# TASK INSTRUCTIONS:
Your task is to filter the data below down to the lines holding "Import".

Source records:
(** * pmgo: the Polymarket exchange adapter (pkg/exchange/polymarket)

    A shallow embedding of the order ledger, the submission gate and the
    market-catalog loader of [Exchange], with the properties the
    specification states about them.

    Conventions of the embedding:
    - the environment ([os.Getenv]), the file system ([os.ReadFile]) and the
      clock ([time.Now]) are explicit inputs of every operation that reads
      them;
    - [e.mu] serialises the operations, so each one is a function from the
      state before the call to the result and the state after it;
    - [uint64] is [Z] with the wrap-around at [2^64] written out;
    - [map[uint64]*types.Order] is a [gmap Z Order]: every record is
      allocated by [SubmitOrder] and stored under one key only, so the map
      from identifier to record is the heap the ledger owns;
    - the [logrus] entry written by [SubmitOrder] is not part of the state. *)

From Stdlib Require Import ZArith Ascii String List.
From stdpp Require Import gmap strings list fin_maps.

Set Warnings "-register-all,-clear-no-such-hyp".
Local Open Scope string_scope.
Local Open Scope list_scope.
Local Open Scope Z_scope.

(** ** The Go standard library functions the adapter calls *)

Module Go.

Definition uint64_modulus : Z := 2 ^ 64.

(** [x++] on a [uint64]. *)
Definition uint64_succ (x : Z) : Z := (x + 1) mod uint64_modulus.

(** [os.Getenv]: the value of the variable, empty when it is not set. *)
Definition Getenv (env : gmap string string) (k : string) : string :=
  default "" (env !! k).

(** [strings.TrimSpace] on a byte string. The six ASCII white-space bytes
    are trimmed; bytes from 0x80 on (where Go looks for the Unicode spaces)
    are kept as they are. *)
Definition isSpace (c : ascii) : bool :=
  let n := N_of_ascii c in
  ((9 <=? n) && (n <=? 13) || (n =? 32))%N.

Fixpoint TrimLeft (s : string) : string :=
  match s with
  | String c s' => if isSpace c then TrimLeft s' else s
  | EmptyString => EmptyString
  end.

Fixpoint TrimRight (s : string) : string :=
  match s with
  | String c s' =>
      match TrimRight s' with
      | EmptyString => if isSpace c then EmptyString else String c EmptyString
      | r => String c r
      end
  | EmptyString => EmptyString
  end.

Definition TrimSpace (s : string) : string := TrimRight (TrimLeft s).

(** [strconv.ParseBool]: [None] stands for the syntax error. *)
Definition ParseBool (str : string) : option bool :=
  if bool_decide (str ∈ ["1"; "t"; "T"; "TRUE"; "true"; "True"]) then Some true
  else if bool_decide (str ∈ ["0"; "f"; "F"; "FALSE"; "false"; "False"]) then Some false
  else None.

(** [os.ReadFile]: the content of a file or the [*fs.PathError]. *)
Inductive Errno := ENOENT | EACCES.

Record PathError := { Op : string; Path : string; Err : Errno }.

Inductive file := Readable (content : string) | Unreadable (why : Errno).

Definition ReadFile (fs : gmap string file) (name : string) : PathError + string :=
  match fs !! name with
  | Some (Readable b) => inr b
  | Some (Unreadable why) => inl {| Op := "open"; Path := name; Err := why |}
  | None => inl {| Op := "open"; Path := name; Err := ENOENT |}
  end.

Definition Errno_Error (e : Errno) : string :=
  match e with
  | ENOENT => "no such file or directory"
  | EACCES => "permission denied"
  end.

Definition PathError_Error (e : PathError) : string :=
  Op e +:+ " " +:+ Path e +:+ ": " +:+ Errno_Error (Err e).

End Go.

#[global] Instance Errno_eq_dec : EqDecision Go.Errno.
Proof. solve_decision. Defined.
#[global] Instance PathError_eq_dec : EqDecision Go.PathError.
Proof. solve_decision. Defined.

(** ** [encoding/json]: documents and their syntax *)

Module JSON.

(** A JSON document. A number keeps its literal, as the decoder reads it
    again by the type of the field it is stored in. *)
Inductive value :=
| Null
| Bool (b : bool)
| Number (lit : string)
| Str (s : string)
| Array (items : list value)
| Object (members : list (string * value)).

(** What [json.Unmarshal] fails with: the document is not well formed, or
    a value of it cannot be stored in the Go value it is decoded into
    ([*json.UnmarshalTypeError], or the error of a field's own
    [UnmarshalJSON]). The result of the call is dropped by the adapter in
    both cases. *)
Inductive Error :=
| SyntaxError
| UnmarshalTypeError.

Definition Error_Error (e : Error) : string :=
  match e with
  | SyntaxError => "invalid character in JSON input"
  | UnmarshalTypeError => "json: cannot unmarshal value into Go value"
  end.

Definition isBlank (c : ascii) : bool :=
  let n := N_of_ascii c in
  ((n =? 32) || (n =? 9) || (n =? 10) || (n =? 13))%N.

Fixpoint skip_ws (s : string) : string :=
  match s with
  | String c s' => if isBlank c then skip_ws s' else s
  | EmptyString => EmptyString
  end.
(** ** Responses *)

Inductive json : Type :=
| JMessage (message : string)       (* [{ message }] *)
| JError (error : string)           (* [{ error }] *)
| JComponent (component : string)   (* [{ component }] *)
| JMember (name : string).          (* serialisation of an inherited member *)

Record Response : Type := {
  status : nat;
  body : json
}.

Definition json_of_property (p : property) : json :=
  match p with
  | Descriptor c => JComponent c
  | Inherited m => JMember m
  | Undefined => JMember "undefined"
  end.

(** ** Persistence store *)

Record contact_row : Type := {
  c_id : nat;
  c_name : string;
  c_email : string;
  c_message : string;
  c_created_at : nat
}.

Record subscription_row : Type := {
  s_id : nat;
  s_email : string;
  s_created_at : nat
}.

Record inquiry_row : Type := {
  i_id : nat;
  i_name : string;
  i_email : string;
  i_product : string;
  i_message : string;
  i_created_at : nat
}.

(** The three tables of [database.db]; each [_seq] is the largest id the
    table has handed out ([AUTOINCREMENT]). *)
Record database : Type := {
  contacts : list contact_row;
  contacts_seq : nat;
  subscriptions : list subscription_row;
  subscriptions_seq : nat;
  inquiries : list inquiry_row;
  inquiries_seq : nat
}.

(** What an [INSERT] does when it meets a uniqueness conflict. *)
Inductive conflict : Type := Abort | Ignore.

(** The statements the handlers pass to [db.run], with their bound
    parameters. *)
Inductive statement : Type :=
| InsertContact (name email message : string)
| InsertSubscription (policy : conflict) (email : string)
| InsertInquiry (name email product message : string).

Inductive outcome : Type :=
| Done (d : database)
| Failed (message : string).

# EXERCISE ANSWER:
From Stdlib Require Import ZArith Ascii String List.
From stdpp Require Import gmap strings list fin_maps.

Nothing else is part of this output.